======== Exercise data
Lemma ensure_fields_content (clean_text : pystr) (parsed : dict) :
  dict_get (py "Content") (ensure_fields clean_text parsed)
  = match dict_get (py "Content") parsed with
    | Some v => Some v
    | None => Some (PStr clean_text)
    end.
Proof.
  rewrite ensure_fields_defaults, !dict_get_set_default. eval_keys. reflexivity.
Qed.

Lemma plain_record_limited (clean_text : pystr) :
  (length clean_text ≤ MAX_CONTENT_LENGTH)%nat →
  for_items SecureSession.limit_field (ensure_fields clean_text [])
  = SecureSession.plain_text_record clean_text
  ∧ for_items EntireHistory.limit_field (ensure_fields clean_text [])
    = SecureSession.plain_text_record clean_text.
Proof.
  intros Hlen. apply Nat.ltb_ge in Hlen.
  change (ensure_fields clean_text []) with (SecureSession.plain_text_record clean_text).
  unfold for_items, SecureSession.plain_text_record,
    SecureSession.limit_field, EntireHistory.limit_field.
  cbn [map fst snd]. eval_keys. rewrite Hlen. cbn [andb]. cbv beta iota.
  split; reflexivity.
Qed.

(** Every record either parser returns is the plain-text record of the
    cleaned message: [clean_text] deletes every double quote, and a JSON
    text without one has neither a string nor an object with a key. *)
Lemma parse_message_content_record `{RecursionLimit}
    (message_text : pyval) (record : dict) :
  SecureSession.parse_message_content message_text = PDict record →
  record = SecureSession.plain_text_record
             (truncate MAX_CONTENT_LENGTH (clean_text message_text)).
Proof.
  unfold SecureSession.parse_message_content.
  destruct message_text as [| | | |text| |]; try discriminate.
  set (clean := truncate MAX_CONTENT_LENGTH (clean_text (PStr text))).
  assert (Forall (λ c, c ≠ 34) clean) as Hq
    by apply truncate_Forall, clean_text_unquoted.
  cbn [SecureSession.parse_attempts].
  destruct (Json.loads clean) as [v|e] eqn:Hl.
  - apply (loads_unquoted _ _ Hq) in Hl.
    destruct v as [| | | | | |[|item items]]; try contradiction; try discriminate.
    intros [= <-]. apply plain_record_limited, truncate_length.
  - destruct e; try discriminate. intros [= <-]. reflexivity.
Qed.

Lemma parse_json_message_record `{StrLower} `{RecursionLimit}
    (message_text : pyval) (record : dict) :
  EntireHistory.parse_json_message message_text = PDict record →
  record = SecureSession.plain_text_record
             (truncate MAX_CONTENT_LENGTH (clean_text message_text)).
Proof.
  unfold EntireHistory.parse_json_message.
  destruct message_text as [| | | |text| |]; try discriminate.
  set (clean := truncate MAX_CONTENT_LENGTH (clean_text (PStr text))).
  assert (Forall (λ c, c ≠ 34) clean) as Hq
    by apply truncate_Forall, clean_text_unquoted.
  cbn [EntireHistory.parse_attempts].
  destruct (Json.loads clean) as [v|e] eqn:Hl.
  - apply (loads_unquoted _ _ Hq) in Hl.
    destruct v as [| | | | | |[|item items]]; try contradiction; try discriminate.
    destruct (plain_record_limited clean) as [_ ->]; [apply truncate_length|].
    unfold EntireHistory.relevant_or_none.
    repeat case_match; try discriminate. intros [= <-]. reflexivity.
  - destruct e; discriminate.
Qed.

Lemma plain_text_record_type_allowed (clean_text : pystr) :
  type_allowed (SecureSession.plain_text_record clean_text).
Proof. exists (py "Data leak"). split; [reflexivity|apply list_elem_of_here]. Qed.

Lemma with_metadata_type (record : dict) (message_id : Z) (date : pystr) :
  dict_get (py "Type") (SecureSession.with_metadata record message_id date)
  = dict_get (py "Type") record.
Proof.
  unfold SecureSession.with_metadata. rewrite !dict_get_set. eval_keys. reflexivity.
Qed.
================
- _Task_: Please reproduce, exactly as they appear above, the lines from the line containing "(length clean_text ≤" up to and including the line containing "EntireHistory.limit_field (ensure_fields clean_text [])".

- _Completed task_:
  (length clean_text ≤ MAX_CONTENT_LENGTH)%nat →
  for_items SecureSession.limit_field (ensure_fields clean_text [])
  = SecureSession.plain_text_record clean_text
  ∧ for_items EntireHistory.limit_field (ensure_fields clean_text [])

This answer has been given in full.